Task objective: Starting at the top of the data and ending with the line that holds "destruct (filter _", transcribe each line exactly; include both ends.

Records for this exercise:
(* ===== verification/HandleEval.v ===== *)
(** * HandleEval: evaluations, clients and messages; all calls together

    The evaluations of a local and of a remote potential implement their abstract steps, and
    so does every permitted call of the interface ([call_refines]). *)
From S2P Require Import Prelude Machine Objects Memory HeapLogic Status StatusTheorems Strides.
From S2P Require Import Tensor TensorSpec ForceTypes Potential Utf8 RpcEnv RpcClient RpcServer.
From S2P Require Import RpcSpec TensorTheorems RpcTheorems HandleSpec HandleTable HandleSim.
From S2P Require Import HandleSimCalls.
From iris.proofmode Require Import proofmode.
Open Scope Z_scope.

Lemma null_argument_some who (args : list (string * ptr)) :
  null ∈ args.*2 -> exists err, null_argument who args = Some err.
Proof.
  intros (a & Ha & Hin)%list_elem_of_fmap. unfold null_argument.
  destruct (filter _ args) as [|[name p] l] eqn:E; [|by eexists].
  assert (a ∈ filter (fun a : string * ptr => is_null a.2 = true) args) as Hf.
  { apply list_elem_of_filter. split; [|done]. by rewrite -Ha. }
  rewrite E in Hf. by apply elem_of_nil in Hf.
Qed.

(** The messages of the argument checks are stored as they are. *)
Lemma null_argument_stored who (a b c : ptr) err n1 n2 n3 :
  contains_nul (who +:+ ": " +:+ n1 +:+ " is NULL") = false ->
  contains_nul (who +:+ ": " +:+ n2 +:+ " is NULL") = false ->
  contains_nul (who +:+ ": " +:+ n3 +:+ " is NULL") = false ->
  null_argument who [(n1, a); (n2, b); (n3, c)] = Some err -> stored_message err = err.
Proof.
  intros H1 H2 H3. unfold null_argument. cbn.
  destruct (is_null a), (is_null b), (is_null c); cbn; try done;
    intros [= <-]; by apply stored_message_id.
Qed.

Section evaluation.
  Context {profile : Target} {dlpack : Dlpack} {ccode : CCode}
    {errors : CapnpErrors} {lists : CapnpLists} {network : Network}
    {clib : CLibrary} {remote : RemoteSide}.
  Implicit Types (t : thread_id) (T : Table) (m : gmap ptr Obj) (ms : gmap thread_id string).

(** A call that only reports an error. *)
Lemma refined_say t m ms c a e s :
  ms !! t = Some s -> abs_step t (MkTable m ms) c a (say t e (MkTable m ms)) ->
  objs_at m ∗ (∀ s', slot_is t s' -∗ msgs_at (<[t := s']> ms)) ∗
    last_error_slot t (Some (stored_message e)) ⊢ refined t (MkTable m ms) c a.
Proof.
  iIntros (Hs Hstep) "(Hm & Hms & Hslot)". iApply (refined_intro _ _ _ _ _ Hstep).
  iFrame "Hm". iApply "Hms". iExists _. by iFrame.
Qed.

Lemma sim_calculate_null t m ms s pot input output :
  ms !! t = Some s -> some_null [pot; input; output] -> table_at (MkTable m ms) ⊢
  wp t (run_call (Calculate pot input output)) (refined t (MkTable m ms) (Calculate pot input output)).
Proof.
  iIntros (Hs Hnull) "[Hm Hms]".
  iDestruct (msgs_update with "Hms") as "[(%msg & %Hmsg & Hslot) Hms]"; [exact Hs|].
  destruct (null_argument_some "rgpot_potential_calculate"
    [("pot"%string, pot); ("input"%string, input); ("output"%string, output)]) as [err Herr];
    [done|].
  iApply (wp_seq with "Hslot"); [by apply rgpot_potential_calculate_null_spec|].
  iIntros (st) "[-> Hslot]". iApply wp_ret.
  iApply (refined_say _ _ _ _ _ err); [done | by constructor | iFrame].
  by rewrite (null_argument_stored _ _ _ _ _ _ _ _ _ _ _ Herr).
Qed.

Lemma sim_calculate t m ms pot input output p z i pp pa pb c e v :
  m !! pot = Some (OPotential p) -> lib_callback (callback p) ->
  user_ok (MkTable m ms) (user_data p) z -> config_at (MkTable m ms) input i pp pa pb c ->
  m !! output = Some (OPlain (BForceOut (MkForceOut null e v))) -> table_at (MkTable m ms) ⊢
  wp t (run_call (Calculate pot input output)) (refined t (MkTable m ms) (Calculate pot input output)).
Proof.
  iIntros (Hp Hcb Hud Hc Ho) "[Hm Hms]".
  iDestruct (open_call _ _ _ _ _ _ _ _ _ _ _ _ _ _ Hc Hud Hp with "Hm")
    as "(Hpot & Hud & (Hi & Hin) & Ho & Hk)"; [done | exact Ho |].
  iDestruct (pointsto_not_null with "Hi") as %Hni. iDestruct (pointsto_not_null with "Ho") as %Hno.
  iApply wp_bind. iApply (rgpot_potential_calculate_spec with "Hpot"); [done..|]. iIntros "Hpot".
  iApply (wp_use with "[Hud Hi Hin Ho]");
    [apply (lib_answers (callback p) (user_data p) z c t i pp pa pb); [done | apply Hc] | iFrame |].
  iIntros (st) "(Hud & Hin & %o & %F & Ho & HF & %Hrel)". iApply wp_ret.
  iDestruct ("Hk" with "Hpot Hud Hin Ho") as "Hm".
  iDestruct (forces_enter with "[$Hm $Hms $HF]") as (T') "[%Hst HT]".
  iApply (refined_intro with "HT"). by eapply abs_calculate.
Qed.

(** ** Clients *)

Lemma client_new_null_spec t port msg :
  last_error_slot t msg ⊢ wp t (rgpot_rpc_client_new null port) (fun p =>
    <affine> ⌜p = null⌝ ∗
    last_error_slot t (Some (stored_message "rgpot_rpc_client_new: host is NULL"))).
Proof.
  iIntros "H". iApply wp_extern_C. wp_call set_last_error_spec "H". iIntros (_) "H".
  iApply wp_ret. by iFrame.
Qed.

Lemma sim_client_new t m ms s host port :
  ms !! t = Some s -> (host = null \/ exists x, m !! host = Some (OPlain (BCStr x))) ->
  table_at (MkTable m ms) ⊢
  wp t (run_call (ClientNew host port)) (refined t (MkTable m ms) (ClientNew host port)).
Proof.
  iIntros (Hs Hh) "[Hm Hms]".
  iDestruct (msgs_update with "Hms") as "[(%msg & %Hmsg & Hslot) Hms]"; [exact Hs|].
  destruct Hh as [->|[x Hx]].
  - iApply (wp_seq with "Hslot"); [apply client_new_null_spec|]. iIntros (p) "[-> Hslot]".
    iApply wp_ret. iApply (refined_say _ _ _ _ _ _ s); [done | constructor | iFrame].
  - iDestruct (objs_access with "Hm") as "[Hh Hm]"; [exact Hx|].
    iApply (wp_seq with "[Hslot Hh]");
      [apply (rgpot_rpc_client_new_spec t host x port remote_runtime msg); apply remote_runtime_new
      | iFrame |].
    iIntros (p) "[Hh H]". iDestruct ("Hm" with "Hh") as "Hm". iApply wp_ret.
    destruct (client_new_verdict x port remote_runtime) as [cl|e] eqn:E.
    + iDestruct "H" as "[Hslot Hp]". iApply (refined_new _ _ _ _ p (OClient cl)).
      { intros Hp. by eapply abs_client_new. }
      iFrame "Hp Hm". iDestruct ("Hms" with "[Hslot]") as "Hms"; [iExists msg; by iFrame|].
      by rewrite insert_id.
    + iDestruct "H" as "[-> Hslot]".
      iApply (refined_say _ _ _ _ _ e s); [done | by eapply abs_client_new_fails | iFrame].
Qed.

Lemma sim_client_free t m ms client :
  (client = null \/ exists cl, m !! client = Some (OClient cl)) -> table_at (MkTable m ms) ⊢
  wp t (run_call (ClientFree client)) (refined t (MkTable m ms) (ClientFree client)).
Proof.
  iIntros (Hc) "[Hm Hms]". iApply (wp_seq t (objs_at m) _ _ (fun _ => objs_at (delete client m))
    with "Hm").
  - iIntros "Hm". iApply wp_extern_C. destruct Hc as [->|[cl Hcl]].
    + iDestruct (objs_null with "Hm") as %Hn. rewrite delete_id //. by iApply wp_ret.
    + iDestruct (objs_take with "Hm") as "[Hc Hm]"; [exact Hcl|].
      iDestruct (is_null_pointsto with "Hc") as %->. cbn [negb]. wp_look "Hc".
      iApply wp_bind. iApply wp_done; [intros σ; apply remote_runtime_drop|].
      by iApply (wp_dealloc with "Hc").
  - iIntros (_) "Hm". iApply wp_ret.
    iApply (refined_intro _ _ _ _ (drop_handle client (MkTable m ms))); [constructor | iFrame].
Qed.

(** ** Remote evaluations *)

Lemma sim_rpc_null t m ms s client input output :
  ms !! t = Some s -> some_null [client; input; output] -> table_at (MkTable m ms) ⊢
  wp t (run_call (RpcCalculate client input output))
    (refined t (MkTable m ms) (RpcCalculate client input output)).
Proof.
  iIntros (Hs Hnull) "[Hm Hms]".
  iDestruct (msgs_update with "Hms") as "[(%msg & %Hmsg & Hslot) Hms]"; [exact Hs|].
  destruct (null_argument_some "rgpot_rpc_calculate"
    [("client"%string, client); ("input"%string, input); ("output"%string, output)]) as [err Herr];
    [done|].
  iApply (wp_seq with "Hslot"); [by apply rgpot_rpc_calculate_null_spec|].
  iIntros (st) "[-> Hslot]". iApply wp_ret.
  iApply (refined_say _ _ _ _ _ err); [done | by constructor | iFrame].
  by rewrite (null_argument_stored _ _ _ _ _ _ _ _ _ _ _ Herr).
Qed.

Lemma remote_answers c z :
  config_ok c = true ->
  callback_answers (user_at (srv_user_data remote_server) z) (srv_callback remote_server)
    (srv_user_data remote_server) c (lib_rel (srv_callback remote_server) z c).
Proof. intros Hc t i pp pa pb input output. apply lib_answers; [apply remote_callback | done]. Qed.

Lemma sim_rpc t m ms s client input output cl z i pp pa pb c o :
  ms !! t = Some s -> m !! client = Some (OClient cl) ->
  user_ok (MkTable m ms) (srv_user_data remote_server) z ->
  config_at (MkTable m ms) input i pp pa pb c ->
  m !! output = Some (OPlain (BForceOut o)) -> table_at (MkTable m ms) ⊢
  wp t (run_call (RpcCalculate client input output))
    (refined t (MkTable m ms) (RpcCalculate client input output)).
Proof.
  iIntros (Hs Hcl Hud Hc Ho) "[Hm Hms]".
  iDestruct (msgs_update with "Hms") as "[(%msg & %Hmsg & Hslot) Hms]"; [exact Hs|].
  iDestruct (open_call _ _ _ _ _ _ _ _ _ _ _ _ _ _ Hc Hud Hcl with "Hm")
    as "(Hcl & Hud & Hin & Ho & Hk)"; [done | exact Ho |].
  iApply (wp_seq with "[Hslot Hcl Hud Hin Ho]");
    [eapply (rgpot_rpc_calculate_outcome t _ remote_server _ cl client c i);
       [apply remote_faithful | apply Hc | by apply remote_answers, Hc] | iFrame |].
  iIntros (st) "((Hud & Hcl) & Hin & %st' & %e & %F & %r & %Hrel & Hout & Hr)". iApply wp_ret.
  unfold client_outcome. case_decide as Hst; [case_decide as HF|]; subst.
  - iDestruct "Hout" as "(-> & %fp & Ho & HF)". iDestruct "Hr" as "[-> Hslot]".
    iDestruct (forces_tensor_not_null with "HF") as %Hfp.
    iDestruct ("Hk" with "Hcl Hud Hin Ho") as "Hm".
    iDestruct ("Hms" with "[Hslot]") as "Hms"; [iExists msg; by iFrame|]. rewrite (insert_id ms) //.
    iDestruct (forces_enter _ _ fp (cf_n c) F with "[$Hm $Hms HF]") as (T') "[%Hst HT]".
    { unfold maybe_forces. by rewrite is_null_false. }
    iApply (refined_intro with "HT"). by eapply abs_rpc.
  - iDestruct "Hout" as "(-> & Ho)". iDestruct "Hr" as "[-> Hslot]".
    iDestruct ("Hk" with "Hcl Hud Hin Ho") as "Hm".
    iApply (refined_intro _ _ _ _ (say t _ (put output _ (MkTable m ms))));
      [by eapply abs_rpc_mismatch|].
    iFrame "Hm". iApply "Hms". iExists _. by iFrame "Hslot".
  - iDestruct "Hout" as "(-> & Ho)". iDestruct "Hr" as "[-> Hslot]".
    iDestruct ("Hk" with "Hcl Hud Hin Ho") as "Hm". rewrite (insert_id m) //.
    iApply (refined_say _ _ _ _ _ _ (default "" msg)); [done | by eapply abs_rpc_error | iFrame].
Qed.

Lemma sim_last_error t m ms s :
  ms !! t = Some s -> table_at (MkTable m ms) ⊢
  wp t (run_call LastError) (refined t (MkTable m ms) LastError).
Proof.
  iIntros (Hs) "[Hm Hms]".
  iDestruct (msgs_access ms t s with "Hms") as "[(%msg & <- & Hslot) Hms]"; [exact Hs|].
  iApply (wp_seq with "Hslot"); [apply rgpot_last_error_spec|]. iIntros (q) "[Ht Hq]".
  iApply (wp_seq with "Hq"); [apply cstr_from_ptr_spec|]. iIntros (r) "[Hq ->]". iApply wp_ret.
  iApply (refined_intro _ _ _ _ (MkTable m ms)); [by constructor|]. iFrame "Hm". iApply "Hms".
  iExists (Some _). iSplitR; [done|]. iExists q. iFrame.
Qed.

(** ** All calls *)

Lemma call_refines t T c :
  permitted t T c -> table_at T ⊢ wp t (run_call c) (refined t T c).
Proof.
  destruct T as [m ms]. intros [[s Hs] Hc]. simpl in Hs. unfold holds_at in Hc.
  destruct c; cbn [tb_objs] in Hc.
  - apply sim_caller_alloc.
  - destruct Hc as [b Hb]. by eapply sim_caller_free.
  - destruct Hc as [b Hb]. by eapply sim_caller_read.
  - destruct Hc as [_ [b' Hb]]. by eapply sim_caller_write.
  - by apply sim_borrow.
  - destruct Hc as (xs & Hd & Hc & Hrc & Hlen). by eapply sim_copy.
  - destruct Hc as [(o & v & Hp & Hv) [x Hx]]. by eapply sim_inspect.
  - destruct Hc as (xs & Hlen & [[v Hp]|(v & Hp & Hd)]);
      [by eapply sim_read_owned | by eapply sim_read_borrowed].
  - by apply sim_free.
  - destruct Hc as [i Hi]. by eapply sim_input_create.
  - destruct Hc as [->|(i & Hi & Hp & Ha & Hb & H1 & H2 & H3)]; [|by eapply sim_input_free].
    iIntros "HT". iApply wp_bind. iApply wp_extern_C. iApply wp_ret. iApply wp_ret.
    iApply (refined_intro with "HT"). constructor.
  - apply sim_potential_new.
  - destruct Hc as [->|(p & Hp & Hfree)]; [|by eapply sim_potential_free].
    iIntros "HT". iApply wp_bind. iApply wp_extern_C. iApply wp_ret. iApply wp_ret.
    iApply (refined_intro with "HT"). constructor.
  - destruct Hc as [Hnull|(p & z & i & pp & pa & pb & c & e & v & Hp & Hcb & Hud & Hc & Ho)];
      [by eapply sim_calculate_null | by eapply sim_calculate].
  - by eapply sim_client_new.
  - by apply sim_client_free.
  - destruct Hc as [Hnull|(cl & z & i & pp & pa & pb & c & o & Hcl & Hud & Hc & Ho)];
      [by eapply sim_rpc_null | by eapply sim_rpc].
  - by eapply sim_last_error.
Qed.
End evaluation.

Answer box:
(* ===== verification/HandleEval.v ===== *)
(** * HandleEval: evaluations, clients and messages; all calls together

    The evaluations of a local and of a remote potential implement their abstract steps, and
    so does every permitted call of the interface ([call_refines]). *)
From S2P Require Import Prelude Machine Objects Memory HeapLogic Status StatusTheorems Strides.
From S2P Require Import Tensor TensorSpec ForceTypes Potential Utf8 RpcEnv RpcClient RpcServer.
From S2P Require Import RpcSpec TensorTheorems RpcTheorems HandleSpec HandleTable HandleSim.
From S2P Require Import HandleSimCalls.
From iris.proofmode Require Import proofmode.
Open Scope Z_scope.

Lemma null_argument_some who (args : list (string * ptr)) :
  null ∈ args.*2 -> exists err, null_argument who args = Some err.
Proof.
  intros (a & Ha & Hin)%list_elem_of_fmap. unfold null_argument.
  destruct (filter _ args) as [|[name p] l] eqn:E; [|by eexists].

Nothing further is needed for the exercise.